* GIVEN DATA
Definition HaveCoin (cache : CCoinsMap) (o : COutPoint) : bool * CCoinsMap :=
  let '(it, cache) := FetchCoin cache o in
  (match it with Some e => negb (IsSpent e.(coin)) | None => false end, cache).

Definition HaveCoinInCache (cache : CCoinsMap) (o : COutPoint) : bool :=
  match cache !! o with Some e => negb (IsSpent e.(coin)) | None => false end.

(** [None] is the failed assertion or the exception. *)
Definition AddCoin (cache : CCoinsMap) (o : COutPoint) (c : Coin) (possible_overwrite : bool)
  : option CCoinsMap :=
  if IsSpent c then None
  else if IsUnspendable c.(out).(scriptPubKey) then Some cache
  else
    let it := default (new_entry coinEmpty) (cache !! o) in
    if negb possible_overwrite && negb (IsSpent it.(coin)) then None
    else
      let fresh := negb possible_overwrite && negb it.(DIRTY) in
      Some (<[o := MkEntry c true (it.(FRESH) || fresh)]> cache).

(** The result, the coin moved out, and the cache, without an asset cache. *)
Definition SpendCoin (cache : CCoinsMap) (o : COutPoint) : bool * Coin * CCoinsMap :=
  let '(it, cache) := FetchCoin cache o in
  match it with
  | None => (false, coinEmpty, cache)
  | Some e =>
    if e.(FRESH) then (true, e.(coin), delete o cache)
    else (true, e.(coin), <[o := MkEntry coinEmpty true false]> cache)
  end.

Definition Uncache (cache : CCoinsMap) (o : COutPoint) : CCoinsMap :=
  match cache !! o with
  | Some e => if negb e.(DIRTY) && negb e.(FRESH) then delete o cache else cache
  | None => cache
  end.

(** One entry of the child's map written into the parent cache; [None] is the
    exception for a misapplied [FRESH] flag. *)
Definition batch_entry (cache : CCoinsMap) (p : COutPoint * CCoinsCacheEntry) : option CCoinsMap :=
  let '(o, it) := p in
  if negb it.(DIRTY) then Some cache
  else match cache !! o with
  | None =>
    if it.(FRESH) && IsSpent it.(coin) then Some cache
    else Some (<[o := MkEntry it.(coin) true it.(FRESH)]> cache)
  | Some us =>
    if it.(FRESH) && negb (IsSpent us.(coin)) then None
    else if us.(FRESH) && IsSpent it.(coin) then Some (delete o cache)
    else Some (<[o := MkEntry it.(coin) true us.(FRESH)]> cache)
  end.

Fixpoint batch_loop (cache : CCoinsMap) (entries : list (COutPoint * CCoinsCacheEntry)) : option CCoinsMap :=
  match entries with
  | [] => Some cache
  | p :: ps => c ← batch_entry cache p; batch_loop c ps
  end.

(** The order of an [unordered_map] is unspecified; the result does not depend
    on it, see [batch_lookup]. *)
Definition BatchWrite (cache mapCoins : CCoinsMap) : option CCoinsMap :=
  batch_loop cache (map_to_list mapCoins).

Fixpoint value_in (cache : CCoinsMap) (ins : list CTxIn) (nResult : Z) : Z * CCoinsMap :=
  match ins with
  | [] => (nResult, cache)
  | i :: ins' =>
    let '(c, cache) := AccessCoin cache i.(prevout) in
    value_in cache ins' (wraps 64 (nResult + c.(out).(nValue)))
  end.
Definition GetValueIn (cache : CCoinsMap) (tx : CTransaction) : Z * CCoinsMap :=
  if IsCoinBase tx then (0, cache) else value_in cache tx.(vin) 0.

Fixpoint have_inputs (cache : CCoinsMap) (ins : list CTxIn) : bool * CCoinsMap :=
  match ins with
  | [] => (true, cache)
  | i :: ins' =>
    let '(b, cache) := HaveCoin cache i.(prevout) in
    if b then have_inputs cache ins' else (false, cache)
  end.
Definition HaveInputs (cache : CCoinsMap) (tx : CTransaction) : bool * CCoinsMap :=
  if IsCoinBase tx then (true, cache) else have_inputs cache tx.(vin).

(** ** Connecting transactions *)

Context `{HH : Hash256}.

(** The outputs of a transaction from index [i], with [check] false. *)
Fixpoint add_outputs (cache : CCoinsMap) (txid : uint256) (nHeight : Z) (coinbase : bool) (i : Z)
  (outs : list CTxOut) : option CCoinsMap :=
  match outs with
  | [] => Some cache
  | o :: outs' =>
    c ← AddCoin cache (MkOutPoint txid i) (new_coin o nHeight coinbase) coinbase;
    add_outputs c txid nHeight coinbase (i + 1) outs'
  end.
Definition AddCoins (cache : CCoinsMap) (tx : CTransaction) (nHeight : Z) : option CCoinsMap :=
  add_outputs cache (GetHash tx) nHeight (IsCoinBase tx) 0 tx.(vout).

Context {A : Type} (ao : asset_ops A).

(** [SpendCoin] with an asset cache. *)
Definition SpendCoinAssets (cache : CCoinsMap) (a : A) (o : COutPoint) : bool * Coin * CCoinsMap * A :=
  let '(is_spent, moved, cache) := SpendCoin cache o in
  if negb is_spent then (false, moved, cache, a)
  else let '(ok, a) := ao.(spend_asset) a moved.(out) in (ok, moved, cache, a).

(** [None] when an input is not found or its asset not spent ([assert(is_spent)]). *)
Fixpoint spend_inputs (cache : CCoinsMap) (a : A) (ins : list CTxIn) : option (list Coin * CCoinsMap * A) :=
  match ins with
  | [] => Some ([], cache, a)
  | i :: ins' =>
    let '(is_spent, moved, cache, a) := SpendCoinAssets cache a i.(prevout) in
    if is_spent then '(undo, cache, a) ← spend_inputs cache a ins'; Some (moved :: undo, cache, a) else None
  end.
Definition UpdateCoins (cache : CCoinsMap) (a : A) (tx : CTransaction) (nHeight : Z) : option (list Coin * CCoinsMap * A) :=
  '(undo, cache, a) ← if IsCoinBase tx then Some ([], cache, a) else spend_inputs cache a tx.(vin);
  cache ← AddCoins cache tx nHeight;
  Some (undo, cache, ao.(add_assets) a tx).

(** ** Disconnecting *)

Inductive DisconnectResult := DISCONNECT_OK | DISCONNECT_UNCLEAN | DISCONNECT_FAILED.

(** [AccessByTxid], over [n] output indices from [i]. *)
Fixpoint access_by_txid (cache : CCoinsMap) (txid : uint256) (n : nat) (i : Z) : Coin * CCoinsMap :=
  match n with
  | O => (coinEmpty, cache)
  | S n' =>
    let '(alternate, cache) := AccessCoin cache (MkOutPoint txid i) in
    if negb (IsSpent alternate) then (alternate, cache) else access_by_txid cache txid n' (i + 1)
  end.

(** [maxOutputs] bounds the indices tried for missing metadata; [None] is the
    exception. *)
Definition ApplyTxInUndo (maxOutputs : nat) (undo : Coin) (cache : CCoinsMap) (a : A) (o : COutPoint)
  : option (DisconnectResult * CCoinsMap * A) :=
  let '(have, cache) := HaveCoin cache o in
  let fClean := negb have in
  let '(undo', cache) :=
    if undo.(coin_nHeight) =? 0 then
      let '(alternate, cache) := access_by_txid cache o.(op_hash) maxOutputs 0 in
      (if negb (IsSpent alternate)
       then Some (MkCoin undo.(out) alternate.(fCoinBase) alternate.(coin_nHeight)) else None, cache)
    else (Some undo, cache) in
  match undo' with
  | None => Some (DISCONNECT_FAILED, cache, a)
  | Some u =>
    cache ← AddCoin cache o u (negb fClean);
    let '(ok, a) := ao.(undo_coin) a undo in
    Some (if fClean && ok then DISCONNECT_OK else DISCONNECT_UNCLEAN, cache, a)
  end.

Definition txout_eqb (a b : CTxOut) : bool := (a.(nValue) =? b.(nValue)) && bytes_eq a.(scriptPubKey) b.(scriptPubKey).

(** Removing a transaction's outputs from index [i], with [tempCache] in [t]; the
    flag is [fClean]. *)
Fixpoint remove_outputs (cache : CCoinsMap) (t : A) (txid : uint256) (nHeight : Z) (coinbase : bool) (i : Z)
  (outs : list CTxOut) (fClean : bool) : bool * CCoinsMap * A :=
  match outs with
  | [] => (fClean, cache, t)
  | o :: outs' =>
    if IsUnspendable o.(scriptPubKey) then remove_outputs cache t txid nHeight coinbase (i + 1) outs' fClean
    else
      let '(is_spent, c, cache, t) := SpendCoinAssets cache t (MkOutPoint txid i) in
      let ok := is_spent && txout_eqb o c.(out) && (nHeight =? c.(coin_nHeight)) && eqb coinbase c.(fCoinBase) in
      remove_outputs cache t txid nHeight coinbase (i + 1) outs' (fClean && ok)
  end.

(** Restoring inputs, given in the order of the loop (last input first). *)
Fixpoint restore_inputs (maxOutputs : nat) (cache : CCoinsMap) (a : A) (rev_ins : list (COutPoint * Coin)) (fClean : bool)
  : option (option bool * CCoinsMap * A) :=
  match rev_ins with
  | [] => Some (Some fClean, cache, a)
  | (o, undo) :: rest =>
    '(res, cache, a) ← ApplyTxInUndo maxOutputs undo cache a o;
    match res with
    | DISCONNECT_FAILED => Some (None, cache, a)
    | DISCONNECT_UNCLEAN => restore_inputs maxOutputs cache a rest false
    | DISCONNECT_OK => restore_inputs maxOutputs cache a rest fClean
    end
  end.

---

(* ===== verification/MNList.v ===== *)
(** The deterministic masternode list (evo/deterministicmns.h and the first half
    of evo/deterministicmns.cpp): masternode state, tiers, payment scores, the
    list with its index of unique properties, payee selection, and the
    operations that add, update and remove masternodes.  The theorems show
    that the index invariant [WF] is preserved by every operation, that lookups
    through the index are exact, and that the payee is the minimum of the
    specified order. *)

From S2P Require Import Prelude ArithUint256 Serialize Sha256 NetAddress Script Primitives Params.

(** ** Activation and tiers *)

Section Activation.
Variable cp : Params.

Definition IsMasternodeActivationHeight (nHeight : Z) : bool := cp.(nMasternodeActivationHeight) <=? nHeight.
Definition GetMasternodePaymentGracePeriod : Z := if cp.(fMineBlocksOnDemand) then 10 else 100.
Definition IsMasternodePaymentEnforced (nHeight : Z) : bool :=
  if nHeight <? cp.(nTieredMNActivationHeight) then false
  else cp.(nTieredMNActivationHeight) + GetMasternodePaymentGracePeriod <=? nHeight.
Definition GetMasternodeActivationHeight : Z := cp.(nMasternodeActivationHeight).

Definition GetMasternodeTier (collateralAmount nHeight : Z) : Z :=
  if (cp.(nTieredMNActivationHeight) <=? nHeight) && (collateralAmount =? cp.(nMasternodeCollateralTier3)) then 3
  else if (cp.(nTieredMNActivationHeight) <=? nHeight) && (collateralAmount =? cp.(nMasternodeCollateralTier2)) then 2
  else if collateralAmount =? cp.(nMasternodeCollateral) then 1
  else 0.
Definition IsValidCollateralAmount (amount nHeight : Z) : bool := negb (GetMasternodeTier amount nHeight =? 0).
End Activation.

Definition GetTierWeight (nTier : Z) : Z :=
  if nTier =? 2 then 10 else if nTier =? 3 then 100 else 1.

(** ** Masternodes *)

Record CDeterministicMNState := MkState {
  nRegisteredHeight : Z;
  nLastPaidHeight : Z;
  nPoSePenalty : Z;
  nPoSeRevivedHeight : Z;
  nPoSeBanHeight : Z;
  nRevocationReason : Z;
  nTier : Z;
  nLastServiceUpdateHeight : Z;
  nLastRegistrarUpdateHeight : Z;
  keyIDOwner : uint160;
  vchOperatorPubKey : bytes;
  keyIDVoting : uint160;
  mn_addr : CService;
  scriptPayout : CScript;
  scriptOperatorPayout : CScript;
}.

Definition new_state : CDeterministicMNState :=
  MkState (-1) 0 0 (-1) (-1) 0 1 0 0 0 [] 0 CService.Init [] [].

* REQUIRED WORK
Write out exactly the lines above from the line with "that the index" through the line with "Definition GetMasternodeActivationHeight : Z", both of them included, and leave out all other lines.

* RESULT OF THIS TASK
    that the index invariant [WF] is preserved by every operation, that lookups
    through the index are exact, and that the payee is the minimum of the
    specified order. *)

From S2P Require Import Prelude ArithUint256 Serialize Sha256 NetAddress Script Primitives Params.

(** ** Activation and tiers *)

Section Activation.
Variable cp : Params.

Definition IsMasternodeActivationHeight (nHeight : Z) : bool := cp.(nMasternodeActivationHeight) <=? nHeight.
Definition GetMasternodePaymentGracePeriod : Z := if cp.(fMineBlocksOnDemand) then 10 else 100.
Definition IsMasternodePaymentEnforced (nHeight : Z) : bool :=
  if nHeight <? cp.(nTieredMNActivationHeight) then false
  else cp.(nTieredMNActivationHeight) + GetMasternodePaymentGracePeriod <=? nHeight.
Definition GetMasternodeActivationHeight : Z := cp.(nMasternodeActivationHeight).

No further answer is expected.